Exactly the lines below from the one with "Ok (filter (matches c) (docs db))" up to and including the one with "one before or" make up the answer, with nothing else added.

━━ RECORDED DATA ━━

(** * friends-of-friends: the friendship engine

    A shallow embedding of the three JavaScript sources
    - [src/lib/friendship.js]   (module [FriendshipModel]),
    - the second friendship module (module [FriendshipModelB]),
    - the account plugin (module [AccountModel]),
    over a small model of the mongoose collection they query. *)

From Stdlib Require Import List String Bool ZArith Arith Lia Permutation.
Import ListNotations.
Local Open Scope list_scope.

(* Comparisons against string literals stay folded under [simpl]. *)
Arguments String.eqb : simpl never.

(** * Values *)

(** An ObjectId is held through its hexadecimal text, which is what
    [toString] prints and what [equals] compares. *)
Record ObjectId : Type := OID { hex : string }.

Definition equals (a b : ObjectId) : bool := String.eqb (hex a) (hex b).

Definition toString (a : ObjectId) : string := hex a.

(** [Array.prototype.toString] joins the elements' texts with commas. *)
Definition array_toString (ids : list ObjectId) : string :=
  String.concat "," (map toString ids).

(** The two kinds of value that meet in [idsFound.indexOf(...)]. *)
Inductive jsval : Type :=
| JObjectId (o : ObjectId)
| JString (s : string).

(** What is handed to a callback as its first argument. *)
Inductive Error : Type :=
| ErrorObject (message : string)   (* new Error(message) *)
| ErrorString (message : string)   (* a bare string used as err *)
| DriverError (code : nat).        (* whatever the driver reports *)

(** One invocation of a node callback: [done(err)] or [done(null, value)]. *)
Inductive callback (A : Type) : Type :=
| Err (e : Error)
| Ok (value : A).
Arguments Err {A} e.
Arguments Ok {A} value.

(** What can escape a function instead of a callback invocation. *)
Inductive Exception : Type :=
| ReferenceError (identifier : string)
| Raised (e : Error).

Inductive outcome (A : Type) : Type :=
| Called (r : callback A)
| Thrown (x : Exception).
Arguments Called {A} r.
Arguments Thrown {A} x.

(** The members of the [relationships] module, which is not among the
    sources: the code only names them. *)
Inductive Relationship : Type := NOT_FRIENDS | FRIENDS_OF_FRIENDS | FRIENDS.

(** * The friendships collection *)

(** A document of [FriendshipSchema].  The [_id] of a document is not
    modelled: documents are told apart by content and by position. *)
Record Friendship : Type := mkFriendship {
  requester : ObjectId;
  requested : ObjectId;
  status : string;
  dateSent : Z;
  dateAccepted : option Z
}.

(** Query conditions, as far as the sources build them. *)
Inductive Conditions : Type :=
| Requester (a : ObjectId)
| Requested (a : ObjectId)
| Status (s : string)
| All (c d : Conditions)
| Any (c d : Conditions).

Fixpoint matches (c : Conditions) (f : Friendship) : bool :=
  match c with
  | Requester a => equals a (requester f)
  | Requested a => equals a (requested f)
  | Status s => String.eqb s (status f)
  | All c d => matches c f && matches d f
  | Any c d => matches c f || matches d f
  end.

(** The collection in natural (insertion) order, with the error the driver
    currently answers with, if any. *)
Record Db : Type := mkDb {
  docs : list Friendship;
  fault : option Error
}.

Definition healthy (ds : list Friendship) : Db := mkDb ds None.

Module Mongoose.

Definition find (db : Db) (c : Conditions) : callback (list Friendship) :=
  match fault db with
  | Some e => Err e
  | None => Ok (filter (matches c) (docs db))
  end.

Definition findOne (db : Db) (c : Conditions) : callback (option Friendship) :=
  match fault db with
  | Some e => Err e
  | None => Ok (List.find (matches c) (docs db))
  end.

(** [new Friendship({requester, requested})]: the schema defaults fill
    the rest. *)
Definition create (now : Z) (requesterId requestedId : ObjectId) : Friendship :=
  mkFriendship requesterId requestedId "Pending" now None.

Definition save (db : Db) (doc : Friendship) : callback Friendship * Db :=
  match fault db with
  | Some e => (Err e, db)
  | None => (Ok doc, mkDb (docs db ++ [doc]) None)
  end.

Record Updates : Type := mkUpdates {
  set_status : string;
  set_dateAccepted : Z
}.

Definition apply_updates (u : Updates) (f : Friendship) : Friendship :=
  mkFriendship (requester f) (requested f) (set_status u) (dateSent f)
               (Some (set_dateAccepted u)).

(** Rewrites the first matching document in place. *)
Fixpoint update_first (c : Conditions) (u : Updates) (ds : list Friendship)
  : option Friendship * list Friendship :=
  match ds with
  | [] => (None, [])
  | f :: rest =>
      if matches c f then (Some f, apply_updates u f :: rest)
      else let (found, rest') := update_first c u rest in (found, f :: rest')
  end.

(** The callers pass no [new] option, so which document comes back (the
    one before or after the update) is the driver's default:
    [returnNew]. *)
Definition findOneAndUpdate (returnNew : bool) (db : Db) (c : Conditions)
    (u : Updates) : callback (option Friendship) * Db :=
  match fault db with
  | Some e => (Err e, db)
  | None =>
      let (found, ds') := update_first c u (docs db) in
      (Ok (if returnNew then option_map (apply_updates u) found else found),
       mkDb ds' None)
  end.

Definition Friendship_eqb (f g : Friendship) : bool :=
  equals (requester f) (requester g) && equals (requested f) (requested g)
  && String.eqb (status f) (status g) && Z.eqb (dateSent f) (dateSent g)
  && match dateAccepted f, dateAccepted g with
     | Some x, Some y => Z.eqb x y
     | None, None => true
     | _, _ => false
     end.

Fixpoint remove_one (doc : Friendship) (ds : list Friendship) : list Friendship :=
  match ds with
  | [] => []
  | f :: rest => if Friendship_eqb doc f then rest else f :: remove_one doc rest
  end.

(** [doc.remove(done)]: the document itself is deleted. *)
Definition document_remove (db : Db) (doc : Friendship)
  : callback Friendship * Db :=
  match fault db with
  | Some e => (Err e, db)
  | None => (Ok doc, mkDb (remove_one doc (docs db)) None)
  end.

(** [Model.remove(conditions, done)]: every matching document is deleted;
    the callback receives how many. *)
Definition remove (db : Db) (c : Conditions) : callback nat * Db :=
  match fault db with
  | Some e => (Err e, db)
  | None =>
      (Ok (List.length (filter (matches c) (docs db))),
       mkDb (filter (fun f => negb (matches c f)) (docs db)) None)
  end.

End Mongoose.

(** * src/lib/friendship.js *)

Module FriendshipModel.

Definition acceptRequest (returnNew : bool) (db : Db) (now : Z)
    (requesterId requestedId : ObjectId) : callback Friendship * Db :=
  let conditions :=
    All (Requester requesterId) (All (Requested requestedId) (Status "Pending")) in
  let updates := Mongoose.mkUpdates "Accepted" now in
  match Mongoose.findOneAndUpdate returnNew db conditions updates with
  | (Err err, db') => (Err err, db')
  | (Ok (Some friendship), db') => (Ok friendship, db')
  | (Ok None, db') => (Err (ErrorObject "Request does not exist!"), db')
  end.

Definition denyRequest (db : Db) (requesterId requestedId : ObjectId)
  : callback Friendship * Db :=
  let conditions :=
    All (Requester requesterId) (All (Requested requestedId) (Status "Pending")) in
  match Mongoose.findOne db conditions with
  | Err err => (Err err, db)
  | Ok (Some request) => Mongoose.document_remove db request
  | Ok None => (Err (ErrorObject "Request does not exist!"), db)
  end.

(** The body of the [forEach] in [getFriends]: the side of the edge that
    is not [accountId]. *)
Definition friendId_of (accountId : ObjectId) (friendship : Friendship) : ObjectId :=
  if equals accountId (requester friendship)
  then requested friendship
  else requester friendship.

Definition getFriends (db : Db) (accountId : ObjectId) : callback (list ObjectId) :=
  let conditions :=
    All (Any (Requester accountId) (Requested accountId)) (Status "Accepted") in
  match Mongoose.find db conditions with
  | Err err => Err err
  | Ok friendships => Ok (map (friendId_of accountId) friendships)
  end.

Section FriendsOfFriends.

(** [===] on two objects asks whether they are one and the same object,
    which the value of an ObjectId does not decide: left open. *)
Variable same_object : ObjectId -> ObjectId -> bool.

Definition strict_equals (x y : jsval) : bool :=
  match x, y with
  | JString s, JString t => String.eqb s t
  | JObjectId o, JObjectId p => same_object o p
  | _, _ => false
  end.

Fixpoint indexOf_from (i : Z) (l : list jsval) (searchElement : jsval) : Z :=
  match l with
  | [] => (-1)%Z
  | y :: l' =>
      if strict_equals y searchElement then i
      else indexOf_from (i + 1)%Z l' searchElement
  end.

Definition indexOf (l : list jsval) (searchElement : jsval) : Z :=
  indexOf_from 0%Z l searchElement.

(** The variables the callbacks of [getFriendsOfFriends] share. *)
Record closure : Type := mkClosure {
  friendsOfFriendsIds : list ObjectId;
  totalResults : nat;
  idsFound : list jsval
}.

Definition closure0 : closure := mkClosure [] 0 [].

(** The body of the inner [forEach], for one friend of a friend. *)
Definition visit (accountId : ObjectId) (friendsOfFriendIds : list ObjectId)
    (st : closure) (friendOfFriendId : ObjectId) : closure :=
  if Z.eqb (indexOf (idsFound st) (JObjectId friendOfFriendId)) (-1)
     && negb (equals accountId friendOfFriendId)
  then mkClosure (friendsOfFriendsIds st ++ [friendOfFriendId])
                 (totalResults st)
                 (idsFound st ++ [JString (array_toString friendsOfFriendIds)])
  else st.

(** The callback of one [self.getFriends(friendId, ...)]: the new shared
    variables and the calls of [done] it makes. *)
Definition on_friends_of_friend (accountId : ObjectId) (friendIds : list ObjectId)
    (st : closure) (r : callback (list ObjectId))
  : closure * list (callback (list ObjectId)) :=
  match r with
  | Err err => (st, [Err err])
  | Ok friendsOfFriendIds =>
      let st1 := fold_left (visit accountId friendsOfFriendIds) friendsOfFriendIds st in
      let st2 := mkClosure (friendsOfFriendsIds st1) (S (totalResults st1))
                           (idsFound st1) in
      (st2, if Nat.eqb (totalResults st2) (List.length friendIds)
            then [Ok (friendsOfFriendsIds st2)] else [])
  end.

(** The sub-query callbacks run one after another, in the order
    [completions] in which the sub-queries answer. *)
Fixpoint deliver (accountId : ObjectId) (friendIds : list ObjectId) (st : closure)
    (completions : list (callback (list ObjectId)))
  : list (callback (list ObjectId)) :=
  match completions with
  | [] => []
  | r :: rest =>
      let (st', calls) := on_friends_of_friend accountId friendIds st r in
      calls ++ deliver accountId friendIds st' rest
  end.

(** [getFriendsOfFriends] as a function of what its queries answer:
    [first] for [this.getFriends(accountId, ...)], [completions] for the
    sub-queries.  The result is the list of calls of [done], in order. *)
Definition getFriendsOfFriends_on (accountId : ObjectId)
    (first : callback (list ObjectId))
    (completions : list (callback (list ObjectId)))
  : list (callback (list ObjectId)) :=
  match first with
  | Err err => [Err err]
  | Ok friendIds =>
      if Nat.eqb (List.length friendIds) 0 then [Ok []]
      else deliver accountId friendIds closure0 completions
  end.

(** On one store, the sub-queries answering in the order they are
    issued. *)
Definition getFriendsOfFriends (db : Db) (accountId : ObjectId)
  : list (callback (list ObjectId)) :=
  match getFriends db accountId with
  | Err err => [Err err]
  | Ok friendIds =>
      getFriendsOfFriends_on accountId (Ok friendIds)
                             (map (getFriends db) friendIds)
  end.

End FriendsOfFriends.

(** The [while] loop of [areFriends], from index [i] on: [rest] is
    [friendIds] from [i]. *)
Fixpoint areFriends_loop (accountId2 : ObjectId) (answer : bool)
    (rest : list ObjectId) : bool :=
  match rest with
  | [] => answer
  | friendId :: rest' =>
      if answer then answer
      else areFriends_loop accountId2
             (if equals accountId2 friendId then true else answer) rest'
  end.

━━━

PROBLEM SOLUTION -
  | None => Ok (filter (matches c) (docs db))
  end.

Definition findOne (db : Db) (c : Conditions) : callback (option Friendship) :=
  match fault db with
  | Some e => Err e
  | None => Ok (List.find (matches c) (docs db))
  end.

(** [new Friendship({requester, requested})]: the schema defaults fill
    the rest. *)
Definition create (now : Z) (requesterId requestedId : ObjectId) : Friendship :=
  mkFriendship requesterId requestedId "Pending" now None.

Definition save (db : Db) (doc : Friendship) : callback Friendship * Db :=
  match fault db with
  | Some e => (Err e, db)
  | None => (Ok doc, mkDb (docs db ++ [doc]) None)
  end.

Record Updates : Type := mkUpdates {
  set_status : string;
  set_dateAccepted : Z
}.

Definition apply_updates (u : Updates) (f : Friendship) : Friendship :=
  mkFriendship (requester f) (requested f) (set_status u) (dateSent f)
               (Some (set_dateAccepted u)).

(** Rewrites the first matching document in place. *)
Fixpoint update_first (c : Conditions) (u : Updates) (ds : list Friendship)
  : option Friendship * list Friendship :=
  match ds with
  | [] => (None, [])
  | f :: rest =>
      if matches c f then (Some f, apply_updates u f :: rest)
      else let (found, rest') := update_first c u rest in (found, f :: rest')
  end.

(** The callers pass no [new] option, so which document comes back (the
    one before or after the update) is the driver's default:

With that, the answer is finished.